My Top Ten Disney Films - #3

Three more to go, then it’s on with the shorts…

3. Toy Story 2



Okay, it’s a PIXAR film, but I addressed that in my Cars review. And Woody and Buzz are now part of the Disney canon now, so I feel justified in placing this one on the list.

Simply put, this is a magnificent film. I have to say, as a filmmaker, John Lasseter has my full and complete trust. His instincts have proven to be great, not just on the Toy Story films and Cars, but as a supervisor on Bolt, or in the other PIXAR films. Lasseter understands story better than just about anyone working in film today. That’s why it’s so heartening to me to see him more involved in the parks and animation, both areas where Disney needs better storytelling.

The emotional core of Toy Story 2 is the story of kids growing up, but there’s so much more. Thematically, this is almost a sequel to Peter Pan moreso than the first film. If Peter Pan was about the struggles of remaining young forever, Toy Story 2 is about the struggle of growing up, and what you have to leave behind if you do. Ultimately, both films present a similar message – that growing up does not mean you have to lose your youthful energy and wonderment.

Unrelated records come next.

(* ===== verification/SuperTraitsThm.v ===== *)
(** * The super traits of a trait

    [super_traits] walks the [Self: Trait] bounds depth first and skips the traits of
    the current path.  On the traits of a program whose bounds fit the parameters of
    the traits that they name, it terminates, with a fuel of one more than their
    number, and finds the traits that the bounds reach. *)

From stdpp Require Import base list numbers gmap relations.
From S2P Require Import Prelude Ir Fold FoldLaws Shift ShiftThm RustIr RecSolve Builder SuperTraits ProgramClauses Scoped BuilderScopes DeclScopes Programs.

(** ** Reachability along a path that avoids a set *)

Section Reach.
Context {A} `{Countable A} (R : relation A).

Definition avoiding (seen : gset A) : relation A := λ x y, R x y ∧ x ∉ seen ∧ y ∉ seen.
(** [y] is reached from [x] without the elements of [seen]. *)
Definition visited (seen : gset A) (x y : A) : Prop := x ∉ seen ∧ rtc (avoiding seen) x y.

(** A path that comes back to [t] can start there. *)
Lemma avoiding_split seen t x u :
  rtc (avoiding seen) x u → x ∉ seen →
  visited ({[t]} ∪ seen) x u ∨ t = u ∨ ∃ v, R t v ∧ visited ({[t]} ∪ seen) v u.
Proof.
  induction 1 as [x|x y u (Hxy & _ & Hy) Hyu IH]; intros Hx.
  - destruct (decide (t = x)); [by right; left|]. left. split; [set_solver|done].
  - destruct (IH Hy) as [[Hy' Hr]|[?|?]]; [|by right; left|by right; right].
    destruct (decide (x = t)) as [->|]; [right; right; by exists y|].
    left. split; [set_solver|]. eapply rtc_l; [|exact Hr]. split; [done|set_solver].
Qed.

Lemma visited_step seen t u :
  t ∉ seen → visited seen t u ↔ t = u ∨ ∃ v, R t v ∧ visited ({[t]} ∪ seen) v u.
Proof.
  intros Ht. split.
  - intros [_ Hr]. destruct (avoiding_split _ t _ _ Hr Ht) as [[Hn _]|?]; [set_solver|done].
  - intros [->|(v & Htv & Hv & Hr)]; [by split|]. split; [done|]. eapply rtc_l.
    + split; [exact Htv|set_solver].
    + eapply rtc_subrel; [|exact Hr]. intros x y (? & ? & ?). split; [done|set_solver].
Qed.

Lemma visited_empty t u : visited ∅ t u ↔ rtc R t u.
Proof.
  split; [intros [_ Hr]|intros Hr; split; [set_solver|]];
    (eapply rtc_subrel; [|exact Hr]); [by intros x y [? _]|by intros x y; split].
Qed.
End Reach.

(** ** The bounds of a trait *)

Lemma omap_id_fmap {A B} (f : A → option B) (l : list A) : omap id (f <$> l) = omap f l.
Proof. induction l as [|x l IH]; [done|]. csimpl. destruct (f x); csimpl; [f_equal|]; exact IH. Qed.

(** A list is folded element by element. *)
Lemma fold_list_Forall2 {T} `{Fold T} (F : Folder Fallible) (l l' : list T) d :
  fold_with F l d = Val l' → Forall2 (λ x y, fold_with F x d = Val y) l l'.
Proof.
  unfold fold_with at 1, Fold_list. revert l'. induction l as [|x l IH]; intros l' Hl; simpl in Hl.
  - injection Hl as <-. constructor.
  - inv_outcome Hl. subst l'. constructor; [done|]. by apply IH.
Qed.

Section Supers.
Context (db : RustIrDatabase).

Definition parameters_of (id : TraitId) : VariableKinds := (db.(trait_datum) id).(trait_binders).(binders).
Definition bounds_of (id : TraitId) : list QuantifiedWhereClause :=
  (db.(trait_datum) id).(trait_binders).(value).(trait_bound_where_clauses).

(** The arguments of a trait reference have the kinds of the parameters of the trait. *)
Definition trait_ref_fits (tr : TraitRef) : bool :=
  all2 arg_kind_ok (parameters_of tr.(trait_id)) tr.(substitution).
Definition bound_fits (wc : WhereClause) : bool :=
  match wc with
  | WcImplemented tr => trait_ref_fits tr && existsb is_ty_kind (parameters_of tr.(trait_id))
  | _ => true
  end.

(** The bound on [Self] that a where clause is, if it is one. *)
Definition self_trait (qwc : QuantifiedWhereClause) : option (Binders TraitRef) :=
  match qwc.(value) with
  | WcImplemented tr =>
      self_ty ← head (type_parameters tr.(substitution));
      if decide (bound_var self_ty = Some (mkBoundVar ONE 0)) then Some (mkBinders qwc.(binders) tr) else None
  | _ => None
  end.
Definition ref_id (r : Binders TraitRef) : TraitId := r.(value).(trait_id).
Definition super_of (t u : TraitId) : Prop := u ∈ ref_id <$> omap self_trait (bounds_of t).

The story of the film, with Woody being stolen to be part of a major auction for collectible toys, is a direct poke at the collector mentality in the toy/card/comics community, which I love. As a long time comic book reader, the people who buy comics just to hoard them away and never read them drive me crazy. Similar to the message of this film, I feel that comics and toys are there to be enjoyed, not traded like commodities. That’s part of why I love this film so much.



But it’s more than that. The fact that the characters develop, grow and evolve from the first film is amazing. Most sequels these days take the successful catch phrases and formulas from the first and simply try to layer a more complicated story on top of that – see Pirates of the Caribbean: Dead Man’s Chest. But Toy Story 2 doesn’t take that road. Instead, we see a natural evolution of the characters, with Buzz growing more into his role in Andy’s room, Woody becoming more friendly and coming to grips with his insecurity, and even characters like Rex and Hamm showing new facets to their personality.



The animation here is also superb. If you ever view this film back to back with its predecessor, you’ll be astounded. I don’t think any other company is making movies with this quality of animation. I saw the latest Madagascar film with my children over the weekend, and was astounded at the animation, and the seeming lack of growth from the first film. PIXAR is not like that. With every film, the quality improves, and that’s especially true here.



The bottom line is that this is a funny, touching and entertaining movie. Too often these days, films fail to accomplish all three of those things, because it’s more difficult to be well rounded than a one note joke. But Toy Story 2 aims higher, and succeeds on a higher level than any of the other PIXAR films, and in fact better than any other Disney hand drawn film, at least in my opinion. This is the kind of film that I feel Walt would be making today, and that’s why it’s one of my favorites.